The initial transition was really hard. He didn’t take any initiative to fix the place up. Knowing it needed some renovations to make it livable and to encourage my kids to spend time down there, I organized and paid for new carpet, new paint, and new light fixtures. I invited him upstairs to have dinner with us whenever he wanted, but after the first week, he stopped coming. He stopped helping buy groceries too. He started cooking meals only for himself. I let him have that life and took on the burden of extra shopping and cooking without complaint. Small price to pay, right?

I worried it was a slippery slope. It wasn’t. Eventually, he started texting from work asking if he could pick up food or kids on his way home. He often asks if I need meals and will cook a big pot of something delicious and bring it upstairs. When I cook, I always offer him some. If I need help with anything, I know I can ask him.

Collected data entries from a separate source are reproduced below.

Lemma new_threads_ok names n : 0 <= n -> n + zlen names < 2 ^ 31 ->
  exists ts, new_threads names n = Ok (ts, n + zlen names) /\
    List.map m_name ts =
      imap (fun i name => if bool_decide (name = []) then default_name (n + 1 + Z.of_nat i) else name)
        names.
Proof.
  revert n. induction names as [|name names IH]; intros n Hn Hb.
  - exists []. rewrite zlen_nil, Z.add_0_r. done.
  - rewrite zlen_cons in Hb. pose proof (zlen_nonneg names). cbn [new_threads].
    rewrite Thread_new_ok by lia. unfold_monad. destruct (IH (n + 1)) as (ts & Ht & Hm); [lia..|].
    rewrite Ht. eexists. split; [rewrite zlen_cons; do 2 f_equal; lia|].
    cbn [List.map imap m_name]. rewrite Hm. f_equal.
    + by rewrite Z.add_0_r.
    + apply imap_ext. intros i x _. unfold compose. rewrite Nat2Z.inj_succ.
      by replace (n + 1 + Z.succ (Z.of_nat i)) with (n + 1 + 1 + Z.of_nat i) by lia.
Qed.

(** ** The life of a Thread object *)

Inductive thread_op := OStart (created : bool) | OJoin.

Definition is_join (o : thread_op) : bool := match o with OJoin => true | OStart _ => false end.

Fixpoint use_thread (ops : list thread_op) (t : Thread) : outcome Thread :=
  match ops with
  | [] => Ok t
  | OStart created :: ops => t ← start created t; use_thread ops t
  | OJoin :: ops => t ← join t; use_thread ops t
  end.

(** The requests of an object in each of its states. *)
Definition life_ok (t : Thread) : Prop :=
  requests t = (if m_started t then [Create] else []) ++ (if m_joined t then [Join] else []) /\
  (m_joined t = true -> m_started t = true).

Lemma use_thread_ok ops t : life_ok t ->
  match use_thread ops t with
  | Ok t' => life_ok t' /\ m_joined t' = m_joined t || existsb is_join ops
  | Fault f => f = AssertFail
  end.
Proof.
  revert t. induction ops as [|[created|] ops IH]; intros t Ht; cbn [use_thread existsb].
  - by rewrite orb_false_r.
  - unfold start. destruct Ht as [Hr Hj]. destruct (m_started t) eqn:Hs; [done|]. unfold_monad.
    assert (Hnj : m_joined t = false) by (destruct (m_joined t); [by specialize (Hj eq_refl)|done]).
    destruct created; cbn [negb]; [|apply IH; by split; rewrite Hs].
    specialize (IH (mkThread (m_sharedtid t) (m_name t) true (m_joined t) (requests t ++ [Create]))).
    apply IH. split; cbn; [|done]. by rewrite Hr, Hnj.
  - unfold join. destruct Ht as [Hr Hj]. destruct (m_started t) eqn:Hs; [|done].
    unfold_monad. destruct (m_joined t) eqn:Hm; [done|]. cbn [negb].
    specialize (IH (mkThread (m_sharedtid t) (m_name t) true true (requests t ++ [Join]))).
    assert (H : life_ok (mkThread (m_sharedtid t) (m_name t) true true (requests t ++ [Join]))).
    { split; cbn; [|done]. by rewrite Hr. }
    specialize (IH H). cbn [m_joined orb] in IH. destruct (use_thread ops _); [|done].
    by rewrite orb_true_r.
Qed.

(** ** Properties *)

(** Every thread that a Thread object creates is released exactly once:
    whatever sequence of start and join calls a program makes, and whether or
    not pthread_create succeeds, either an assert stops it (a second start of
    a running thread, a join before start, a second join) or, when the object
    is destroyed, it has created no thread, or created one and joined it if
    join was called, or created one and detached it if not. *)
Theorem thread_released_once name n t num ops :
  Thread_new name n = Ok (t, num) ->
  match use_thread ops t with
  | Ok t' =>
      Thread_delete t' = (if m_started t' then [Create; if m_joined t' then Join else Detach] else [])
      /\ m_joined t' = existsb is_join ops
  | Fault f => f = AssertFail
  end.
Proof.
  intros Hn. assert (Ht : life_ok t /\ m_joined t = false).
  { unfold Thread_new in Hn. destruct (setDefaultName name n) as [[nm k]|]; [|done]. 
    cbn in Hn. by simplify_eq. }
  destruct Ht as [Ht Hj]. pose proof (use_thread_ok ops t Ht) as H.
  destruct (use_thread ops t) as [t'|]; [|done]. destruct H as [[Hr Hs] Hm]. rewrite Hj in Hm.
  split; [|done]. unfold Thread_delete. rewrite Hr.
  destruct (m_started t') eqn:Es, (m_joined t') eqn:Ej; try done. by specialize (Hs eq_refl).
Qed.

Lemma thread_released_once_witness :
  match use_thread [OStart false; OStart true; OJoin] (mkThread 0 (lit "Thread1") false false []) with
  | Ok t' =>
      Thread_delete t' = (if m_started t' then [Create; if m_joined t' then Join else Detach] else [])
      /\ m_joined t' =
           existsb is_join [OStart false; OStart true; OJoin]
  | Fault f => f = AssertFail
  end.
Proof. apply (thread_released_once [] 0 (mkThread 0 (lit "Thread1") false false []) 1). reflexivity. Defined.

(** Threads can be told apart: the default names of any number of threads
    created one after the other are all different; and a thread that runs sees
    its own kernel number from tid(), its name from threadName() while its
    function runs, and stores the number in the Thread object if that still
    exists. *)
Theorem threads_identified k gettid name alive :
  Z.of_nat k < 2 ^ 31 -> 0 < gettid < 2 ^ 31 ->
  (exists ts, new_threads (replicate k []) 0 = Ok (ts, Z.of_nat k) /\ NoDup (List.map m_name ts) /\
     threadNum (Z.of_nat k) = Z.of_nat k) /\
  (let '(during, after, stored) := runInThread gettid name alive tls_init in
   tid gettid during = (gettid, during) /\ c_string (tidString during) = Ok (tid_text gettid) /\
   threadName during = (if bool_decide (name = []) then lit "MyNetThread" else name) /\
   threadName after = lit "finished" /\ stored = (if alive then Some gettid else None)).
Proof.
  intros Hk Hg. split.
  - destruct (new_threads_ok (replicate k []) 0) as (ts & Ht & Hm);
      [lia|rewrite zlen_replicate; lia|].
    rewrite zlen_replicate in Ht. exists ts. split; [exact Ht|]. split.
    + rewrite Hm. apply NoDup_alt. intros i j x Hi Hj.
      rewrite list_lookup_imap in Hi, Hj. 
      apply fmap_Some in Hi as (y & Hy & ->). apply fmap_Some in Hj as (z & Hz & Heq).
      apply lookup_replicate in Hy as [-> _]. apply lookup_replicate in Hz as [-> _].
      cbn in Heq. apply default_name_inj in Heq. lia.
    + unfold threadNum, get. cbn [fst]. done.
  - unfold runInThread.
    set (t0 := mkTls _ name _ _).
    assert (Hok : tls_ok gettid t0) by (split; [done|by left]).
    destruct (tid_cached gettid t0 Hg Hok) as (t1 & H1 & H2 & H3 & H4 & H5 & H6).
    rewrite H1. split; [|done].
    unfold tid. cbn [t_cachedtid]. rewrite H3. destruct (Z.eqb_spec gettid 0); [lia|done].
Qed.
Lemma step_hist l st st' :
  ok st -> Hist (history st) -> step l st = Some st' -> Hist (history st').
Proof.
  intros [Hin Hot] Hh Hst. destruct l as [t w|t]; cbn in Hst;
    (destruct (threads st !! t) as [th|] eqn:E1; cbn in Hst; [|done]);
    destruct (stat th) eqn:Hr; try done; [|destruct (code th); try done; destruct (owner st); try done|];
    [|by simplify_eq..].
  destruct (code th) eqn:Hc; cbn in Hst; repeat case_match; simplify_eq; try done.
  destruct (decide (owner st = Some t)) as [Ho|Ho].
  - unfold inside_ok in Hin. rewrite Ho in Hin.
    destruct Hin as ([xs xh xa xm] & th' & Hs & Hhx & _ & _ & E2 & _ & Hk).
    replace th' with th in Hk by congruence. rewrite Hc in Hk. cbn in Hs, Hhx, Hk. subst xs xh.
    rewrite H in Hk. destruct Hk as [Hk _]. unfold history. cbn.
    by rewrite map_app, map_map, map_id.
  - destruct (Hot _ _ E1) as [Hout _]. specialize (Hout Ho). unfold outside_ok in Hout.
    by rewrite Hr, Hc in Hout.
Qed.

Lemma reachable_hist st st' : ok st -> Hist (history st) -> reachable st st' -> Hist (history st').
Proof.
  intros H Hh Hr. revert H Hh. induction Hr as [|? ? ? [l Hl] _ IH]; intros H Hh; [done|].
  apply IH; [by eapply step_ok|by eapply step_hist].
Qed.

Lemma reachable_ok st st' : ok st -> reachable st st' -> ok st'.
Proof. intros H Hr. induction Hr as [|? ? ? [l Hl] _ IH]; [done|]. apply IH. by eapply step_ok. Qed.

Lemma run_reachable ls st st' : run ls st = Some st' -> reachable st st'.
Proof.
  revert st. induction ls as [|l ls IH]; intros st H; cbn in H; [simplify_eq; apply rtc_refl|].
  destruct (step l st) as [st1|] eqn:E1; [|done]. apply rtc_l with st1; [by exists l|]. exact (IH _ H).
Qed.

Lemma after_reachable ls st :
  (if run ls st is Some _ then true else false) = true -> reachable st (after ls st).
Proof. intros H. apply run_reachable with ls. unfold after. by destruct run. Qed.

Lemma initial_ok s ob prog :
  Inv s [] -> Forall (fun p => safe None (fst p) /\ safe None (snd p)) prog ->
  ok (initial s ob prog).
Proof.
  intros HI Hp. split; cbn.
  - split_and!; [done|done|]. intros c (t & th & Hl & Hs).
    by apply list_lookup_fmap_Some_1 in Hl as (p & -> & _).
  - intros t th Hl. apply list_lookup_fmap_Some_1 in Hl as (p & -> & E1).
    rewrite Forall_lookup in Hp. by destruct (Hp _ _ E1).
Qed.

But being a romantic sentimentalist makes living every day with the stark reminder of our failed love painful. I often find myself irritated when I hear his footsteps coming up the stairs, for the eighth time, just to check on the kids. I’m constantly shocked at his cavalier attitude when he walks in when my parents or friends visit, completely oblivious to the judgment or discomfort of other people. On the rare occasion when both our kids are gone and we are both home, the house feels heavy. I have to work hard to shed the sadness of our peculiar separation arrangement so I can enjoy my time alone.

I also have to work hard to be kind. Over our two decades together, my default behavior eventually became pretty nasty. I was often impatient, intolerant, and rude. Around him, I had become my worst self. So I took our new living arrangement as a personal challenge to become a better person.

Ultimately, we became the roommates we had been for so long, but without the pressure of having to share a bed and with the beautiful freedom of having personal space. I don’t know how long we will live separated in the same house. But for now, it’s a place of solitude. It’s so much better than the angry miserable house of tension it was before.